Tuesday, January 11, 2011

Swing and a miss.....

That tingle in my nose is back and I am not sure I can stop it this time.  I am praying I make it through the last half hour of work so I can go have a big cry in my car.

After getting cramp like pangs this morning, I just knew I was going to get my period.  I kept trying to stay positive and tell myself, "Maybe it is just implantation bleeding.  Don't stress out."  Who was I kidding.  I know my body so well.  I know every pain, twinge, and need, and this was for sure AF.

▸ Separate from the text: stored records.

(* ===== verification/Register.v ===== *)
(** * Register: one radio setting under the snapshot / set / verify / restore discipline

    The CW supervisor treats the radio's power and its break-in setting alike:
    read it, write the clamp, read it back, and on the way out write the old
    value back and read that back.  This file states that discipline once, for
    a setting of any type, as a view of the supervisor's state and the
    transitions the supervisor's operations make on it, with the invariant
    every transition keeps.  Nothing is assumed of a write: answered or not, it
    may leave the setting at any value, so that only a read-back says where the
    setting is.  And somebody else may move the setting at any time.  [CwSafety]
    shows that each operation of the supervisor is one of these transitions on
    both of its settings. *)

From S2P Require Import Prelude.

Section Register.
  Context {V : Type} `{!EqDecision V}.

(** The steps that concern the setting. *)
Inductive regop : Type := RSnap | RSet (v : V) | RVerify (v : V).

(** Where the supervisor is: not armed, arming, armed, restoring (and whether
    it is waiting to retry a failed restore). *)
Inductive phase : Type := PIdle | PArming | PArmed | PRestoring (waiting : bool).

(** What the supervisor holds about the setting: the snapshot, whether a write
    was issued, the planned steps, and the step in flight. *)
Record view : Type := mk_view {
  v_phase : phase; v_snap : option V; v_changed : bool; v_ops : list regop; v_out : option regop }.

(** The plan of an arm that needs value [t]; a radio that needs none. *)
Definition arm_ops (tgt : option V) : list regop :=
  match tgt with Some t => [RSnap; RSet t; RVerify t] | None => [] end.
Definition restore_ops (snap : option V) (changed : bool) : list regop :=
  match snap with Some v => if changed then [RSet v; RVerify v] else [] | None => [] end.

(** Transitions. *)
Definition v_arm (tgt : option V) (w : view) : view :=
  mk_view PArming None false (arm_ops tgt) w.(v_out).
Definition v_restore (w : view) : view :=
  mk_view (PRestoring false) w.(v_snap) w.(v_changed) (restore_ops w.(v_snap) w.(v_changed)) w.(v_out).
Definition v_reset (w : view) : view := mk_view PIdle None false [] w.(v_out).
Definition v_fail_restore (w : view) : view :=
  mk_view (PRestoring true) w.(v_snap) w.(v_changed) [] w.(v_out).
Definition v_to_armed (w : view) : view :=
  mk_view PArmed w.(v_snap) w.(v_changed) w.(v_ops) w.(v_out).
Definition v_issue (op : regop) (rest : list regop) (w : view) : view :=
  mk_view w.(v_phase) w.(v_snap)
    (match op with RSet _ => true | _ => w.(v_changed) end) rest (Some op).
Definition v_answered (w : view) : view :=
  mk_view w.(v_phase) w.(v_snap) w.(v_changed) w.(v_ops) None.
Definition v_snapped (v : V) (w : view) : view :=
  mk_view w.(v_phase) (Some v) w.(v_changed) w.(v_ops) None.
(** A setting already as needed: its write and read-back are dropped. *)
Definition v_not_needed (w : view) : view :=
  mk_view w.(v_phase) w.(v_snap) w.(v_changed)
    (List.filter (fun op => match op with RSnap => true | _ => false end) w.(v_ops)) w.(v_out).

I saw pink when I went to the bathroom this morning, but this at 2pm, there it was.  In all of its crimson fury.  I guess I am not surprised that the first IUI wasn't successful.  I had looked at success rates and it wasn't too promising.  I kept telling myself before the procedure that I wasn't going to get excited, I would just see what happens, but damnit!  I was excited.  After the HSG, and learning how awesome Robert's sperm was, I was just so sure that this would work.  Robert and I talked it over and we decided that we would try the Letrozole/IUI for one more cycle and see what happens.  Then we may just stop all treatment and try naturally.
I know I am a tough chick, but I will tell you what, I didn't realize until now, how much this was wearing on me.  It is starting to take its toll.  I had to call Doc Sebastian and I am waiting for his nurse to call back.  She is so awesome and I am really hoping I can hold it together while I talk to her; I doubt it though.

I am still going to take an HPT in the morning to be sure, but this is really a no brainer.

I am going to continue with my "It sucks today but I will be fine tomorrow," routine.  But yea, today, it really sucks and all I want to do is cry.  Life really just isn't fair sometimes.